**Stored items**
Segment Open
(* ===== verification/AuthInv.v ===== *)
(** * AuthInv: the invariant of accounts and sessions, and what each operation does

    [auth_inv] is the invariant of the two tables of [auth]; [later] is what
    no operation undoes.  For every operation of the service, the tables its
    success leaves ([..._Ok]), and that a failure leaves none ([atomic]);
    from these, that every operation keeps the invariant. *)

From S2P Require Import Prelude GoLib Schema Store Http Crypto Auth.

Local Open Scope Z_scope.

(** ** The invariant *)

Record auth_inv (d : db) : Prop := mkAuthInv {
  au_id : ∀ i u, users d !! i = Some u → User_ID u = i;
  au_no_password : ∀ i u, users d !! i = Some u → User_Role u = UserRole → User_PasswordHash u = None;
  au_root_role : ∀ i u, users d !! i = Some u → User_CreatedBy u = None ↔ User_Role u = SuperAdminRole;
  au_root_unique : ∀ i j u v, users d !! i = Some u → users d !! j = Some v →
    User_CreatedBy u = None → User_CreatedBy v = None → i = j;
  au_root_live : ∀ i u, users d !! i = Some u → User_CreatedBy u = None → User_DeletedAt u = None;
  au_usernames : ∀ i j u v, users d !! i = Some u → users d !! j = Some v → user_active u = true → user_active v = true →
    nocase_eqb (User_Username u) (User_Username v) = true → i = j;
  au_emails : ∀ i j u v e, users d !! i = Some u → users d !! j = Some v → user_active u = true → user_active v = true →
    User_Email u = Some e → User_Email v = Some e → e ≠ ""%string → i = j;
  au_session_id : ∀ i s, sessions d !! i = Some s → Session_ID s = i;
  au_session_user : ∀ i s, sessions d !! i = Some s → is_Some (users d !! Session_UserID s);
}.

(** The bootstrapped superadmin: the user that nobody created. *)
Definition root (d : db) (r : UserID) : Prop := ∃ u, users d !! r = Some u ∧ User_CreatedBy u = None.

(** What no operation undoes: a row stays, with its origin; a deleted user
    stays deleted and a revoked session revoked. *)
Record later (d d' : db) : Prop := mkLater {
  la_users : ∀ i u, users d !! i = Some u → ∃ u', users d' !! i = Some u' ∧ User_CreatedBy u' = User_CreatedBy u ∧
    (user_active u' = true → user_active u = true);
  la_sessions : ∀ i s, sessions d !! i = Some s → ∃ s', sessions d' !! i = Some s' ∧ Session_UserID s' = Session_UserID s ∧
    Session_TokenHash s' = Session_TokenHash s ∧ Session_ExpiresAt s' = Session_ExpiresAt s ∧
    (Session_RevokedAt s' = None → Session_RevokedAt s = None);
}.

#[export] Instance later_preorder : PreOrder later.
Proof.
  split.
  - intros d. split; eauto 10.
  - intros d1 d2 d3 [U1 S1] [U2 S2]. split.
    + intros i u Hu. destruct (U1 i u Hu) as (u2 & Hu2 & C2 & A2). destruct (U2 i u2 Hu2) as (u3 & Hu3 & C3 & A3).
      exists u3. split; [done|]. split; [congruence|auto].
    + intros i s Hs. destruct (S1 i s Hs) as (s2 & Hs2 & ? & ? & ? & ?). destruct (S2 i s2 Hs2) as (s3 & Hs3 & ? & ? & ? & ?).
      exists s3. split; [done|]. split; [congruence|]. split; [congruence|]. split; [congruence|auto].
Qed.

(** [auth_inv], later than [d0]. *)
Definition kept (d0 d : db) : Prop := auth_inv d ∧ later d0 d.

Lemma active_user_Some d i u : active_user d i = Some u ↔ users d !! i = Some u ∧ user_active u = true.
Proof.
  unfold active_user. destruct (users d !! i) as [x|]; [|by split; [|intros []]].
  destruct (user_active x) eqn:E; split; [|by intros [[= ->] _]| |intros [[= ->] ?]; congruence]; naive_solver.
Qed.

Lemma nocase_sym a b : nocase_eqb a b = nocase_eqb b a.
Proof. unfold nocase_eqb. by apply bool_decide_ext. Qed.

Lemma nocase_trans a b c : nocase_eqb a b = true → nocase_eqb b c = true → nocase_eqb a c = true.
Proof. unfold nocase_eqb. rewrite !bool_decide_eq_true. congruence. Qed.

(** No clash: no other live row has the username or the email. *)
Lemma account_clash_None d self name email :
  account_clash d self name email = None → ∀ i v, users d !! i = Some v → user_active v = true → self ≠ Some (User_ID v) →
    nocase_eqb (User_Username v) name = false ∧ ∀ e, email = Some e → e ≠ ""%string → User_Email v ≠ Some e.
Proof.
  unfold account_clash. destruct (username_taken _ _ _) eqn:Hn; [done|]. destruct (email_taken _ _ _) eqn:He; [done|]. intros _ i v Hv Ha Hs.
  unfold username_taken in Hn. rewrite table_exists_false in Hn. specialize (Hn i v Hv). rewrite Ha, (bool_decide_eq_false_2 _ Hs) in Hn.
  split; [exact Hn|]. intros e -> Hne Ee. unfold email_taken in He. destruct e; [done|]. rewrite table_exists_false in He.
  specialize (He i v Hv). rewrite Ha, (bool_decide_eq_false_2 _ Hs), Ee, bool_decide_eq_true_2 in He by done. done.
Qed.

(** ** Sub-steps *)

Section kept.
Implicit Types d : db.

(** Replacing a user's row by one of the same origin. *)
Lemma inv_put_user d i u v :
  auth_inv d → users d !! i = Some u → User_ID v = i → User_CreatedBy v = User_CreatedBy u →
  (User_CreatedBy u = None ↔ User_Role v = SuperAdminRole) →
  (User_CreatedBy u = None → User_DeletedAt v = None) →
  (User_Role v = UserRole → User_PasswordHash v = None) →
  (user_active v = true → user_active u = true ∧
     (User_Username v = User_Username u ∧ User_Email v = User_Email u ∨
      account_clash d (Some i) (User_Username v) (User_Email v) = None)) →
  auth_inv (on_users (<[i := v]>) d).
Proof.
  intros I Hu Hid Hcb Hrole Hlive Hpw Hclash. destruct I.
  assert (∀ k y, users d !! k = Some y → k ≠ i → user_active y = true → user_active v = true →
    nocase_eqb (User_Username v) (User_Username y) = false ∧ ∀ e, User_Email v = Some e → e ≠ ""%string → User_Email y ≠ Some e) as Hoth.
  { intros k y Hy Hk Ay Av. destruct (Hclash Av) as [Au [[En Ee]|Hc]].
    - rewrite En, Ee. split; [apply not_true_iff_false; intros ?; apply Hk; symmetry; eauto|]. intros e Eu He Ey. apply Hk. by eapply au_emails0.
    - rewrite nocase_sym. eapply account_clash_None; [exact Hc|exact Hy|done|]. rewrite (au_id0 _ _ Hy). congruence. }
  constructor; cbn; try done.
  - intros. lookups; eauto.
  - intros. lookups; eauto.
  - intros j w Hw. lookups; [by rewrite Hcb|eauto].
  - intros j k x y Hx Hy Cx Cy. lookups; [done|..|by eauto]; rewrite ?Hcb in *; eauto.
  - intros j x Hx Cx. lookups; [apply Hlive; congruence|eauto].
  - intros j k x y Hx Hy Ax Ay Hn. destruct (decide (j = k)) as [|Hjk]; [done|]. lookups; [| |by eauto]; exfalso.
    + rewrite nocase_sym in Hn. destruct (Hoth j x) as [Hf _]; congruence.
    + destruct (Hoth k y) as [Hf _]; congruence.
  - intros j k x y e Hx Hy Ax Ay Ex Ey Hne. destruct (decide (j = k)) as [|Hjk]; [done|]. lookups; [| |by eauto]; exfalso.
    + destruct (Hoth j x) as [_ Hf]; try done. by eapply Hf.
    + destruct (Hoth k y) as [_ Hf]; try done. by eapply Hf.
  - intros j s Hs. apply lookup_insert_is_Some'. right. eauto.
Qed.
Segment Closed
Beginning at the line above with "From S2P Require" and finishing at the line with "au_id : ∀ i", return each line exactly and return nothing else.

**REPLY TO THE EXERCISE**
From S2P Require Import Prelude GoLib Schema Store Http Crypto Auth.

Local Open Scope Z_scope.

(** ** The invariant *)

Record auth_inv (d : db) : Prop := mkAuthInv {
  au_id : ∀ i u, users d !! i = Some u → User_ID u = i;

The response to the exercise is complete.